(Collected data entries)
· · · · ·

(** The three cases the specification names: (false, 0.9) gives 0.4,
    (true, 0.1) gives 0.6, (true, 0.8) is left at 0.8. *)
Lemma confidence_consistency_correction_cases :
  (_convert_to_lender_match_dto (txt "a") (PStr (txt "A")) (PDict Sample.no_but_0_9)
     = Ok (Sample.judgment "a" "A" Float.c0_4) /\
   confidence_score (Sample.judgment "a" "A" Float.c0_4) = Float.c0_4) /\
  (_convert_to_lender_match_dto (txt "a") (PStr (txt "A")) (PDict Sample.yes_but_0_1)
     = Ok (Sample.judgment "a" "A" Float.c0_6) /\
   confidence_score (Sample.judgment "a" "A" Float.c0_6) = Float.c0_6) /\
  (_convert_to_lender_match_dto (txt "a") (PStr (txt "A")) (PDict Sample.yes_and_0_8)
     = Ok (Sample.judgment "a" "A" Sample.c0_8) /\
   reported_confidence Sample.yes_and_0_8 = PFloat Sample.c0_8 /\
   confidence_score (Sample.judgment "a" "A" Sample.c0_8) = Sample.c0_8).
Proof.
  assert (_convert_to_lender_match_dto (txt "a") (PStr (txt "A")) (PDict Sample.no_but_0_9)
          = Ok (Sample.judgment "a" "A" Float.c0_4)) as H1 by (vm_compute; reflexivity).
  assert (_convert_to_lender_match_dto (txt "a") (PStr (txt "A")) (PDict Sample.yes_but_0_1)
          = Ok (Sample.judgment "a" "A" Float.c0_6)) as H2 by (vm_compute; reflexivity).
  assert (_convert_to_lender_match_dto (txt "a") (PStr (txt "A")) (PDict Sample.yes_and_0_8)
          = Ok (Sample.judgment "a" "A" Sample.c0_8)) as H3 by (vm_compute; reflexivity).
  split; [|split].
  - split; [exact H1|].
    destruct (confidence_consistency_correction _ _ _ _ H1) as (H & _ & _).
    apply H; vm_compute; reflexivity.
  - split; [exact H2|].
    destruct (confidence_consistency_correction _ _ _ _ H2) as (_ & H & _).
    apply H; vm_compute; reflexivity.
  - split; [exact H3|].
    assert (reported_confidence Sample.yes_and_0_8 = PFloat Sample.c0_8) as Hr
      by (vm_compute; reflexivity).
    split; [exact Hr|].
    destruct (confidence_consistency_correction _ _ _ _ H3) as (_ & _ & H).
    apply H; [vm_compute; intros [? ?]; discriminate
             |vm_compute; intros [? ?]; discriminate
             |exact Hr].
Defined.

· · · · ·

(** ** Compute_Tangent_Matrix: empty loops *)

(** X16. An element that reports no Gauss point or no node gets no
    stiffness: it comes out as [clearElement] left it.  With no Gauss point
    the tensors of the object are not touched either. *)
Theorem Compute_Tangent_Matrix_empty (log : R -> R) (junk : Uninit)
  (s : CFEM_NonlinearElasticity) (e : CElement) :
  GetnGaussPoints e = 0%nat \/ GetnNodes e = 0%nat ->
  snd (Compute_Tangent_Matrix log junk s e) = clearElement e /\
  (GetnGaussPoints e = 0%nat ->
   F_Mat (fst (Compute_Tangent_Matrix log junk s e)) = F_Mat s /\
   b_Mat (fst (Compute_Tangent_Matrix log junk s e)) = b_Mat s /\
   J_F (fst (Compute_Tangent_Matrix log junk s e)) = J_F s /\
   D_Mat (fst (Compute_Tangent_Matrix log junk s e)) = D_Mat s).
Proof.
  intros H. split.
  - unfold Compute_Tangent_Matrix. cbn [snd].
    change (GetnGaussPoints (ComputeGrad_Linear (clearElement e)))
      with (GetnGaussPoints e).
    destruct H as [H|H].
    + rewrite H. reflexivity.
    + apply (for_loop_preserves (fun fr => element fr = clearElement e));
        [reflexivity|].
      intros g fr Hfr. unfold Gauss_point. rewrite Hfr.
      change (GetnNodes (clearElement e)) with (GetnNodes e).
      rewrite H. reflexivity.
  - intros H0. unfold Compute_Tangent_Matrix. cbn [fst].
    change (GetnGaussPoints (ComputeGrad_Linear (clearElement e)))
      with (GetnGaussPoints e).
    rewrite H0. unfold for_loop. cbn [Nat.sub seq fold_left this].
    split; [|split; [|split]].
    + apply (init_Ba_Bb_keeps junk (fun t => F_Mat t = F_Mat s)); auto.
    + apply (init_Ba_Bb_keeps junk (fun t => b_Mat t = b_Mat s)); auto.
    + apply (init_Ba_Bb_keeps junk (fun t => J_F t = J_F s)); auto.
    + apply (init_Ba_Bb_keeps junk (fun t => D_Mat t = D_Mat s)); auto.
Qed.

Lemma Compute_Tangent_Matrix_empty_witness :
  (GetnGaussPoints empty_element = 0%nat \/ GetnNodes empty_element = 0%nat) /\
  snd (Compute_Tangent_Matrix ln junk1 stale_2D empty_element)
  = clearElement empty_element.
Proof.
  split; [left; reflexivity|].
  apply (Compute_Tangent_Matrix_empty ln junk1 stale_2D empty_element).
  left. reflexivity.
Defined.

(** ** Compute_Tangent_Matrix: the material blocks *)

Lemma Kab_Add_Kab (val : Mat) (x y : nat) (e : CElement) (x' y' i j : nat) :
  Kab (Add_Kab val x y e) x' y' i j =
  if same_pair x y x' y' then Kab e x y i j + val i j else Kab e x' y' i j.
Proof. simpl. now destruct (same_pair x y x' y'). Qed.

· · · · ·

YOUR GOAL
Find the line with "J_F s)); auto." in the entries above. Retype it and each line after it, exactly, through the line with "Proof. simpl. now", and stop there.

RESPONSE AREA
    + apply (init_Ba_Bb_keeps junk (fun t => J_F t = J_F s)); auto.
    + apply (init_Ba_Bb_keeps junk (fun t => D_Mat t = D_Mat s)); auto.
Qed.

Lemma Compute_Tangent_Matrix_empty_witness :
  (GetnGaussPoints empty_element = 0%nat \/ GetnNodes empty_element = 0%nat) /\
  snd (Compute_Tangent_Matrix ln junk1 stale_2D empty_element)
  = clearElement empty_element.
Proof.
  split; [left; reflexivity|].
  apply (Compute_Tangent_Matrix_empty ln junk1 stale_2D empty_element).
  left. reflexivity.
Defined.

(** ** Compute_Tangent_Matrix: the material blocks *)

Lemma Kab_Add_Kab (val : Mat) (x y : nat) (e : CElement) (x' y' i j : nat) :
  Kab (Add_Kab val x y e) x' y' i j =
  if same_pair x y x' y' then Kab e x y i j + val i j else Kab e x' y' i j.
Proof. simpl. now destruct (same_pair x y x' y'). Qed.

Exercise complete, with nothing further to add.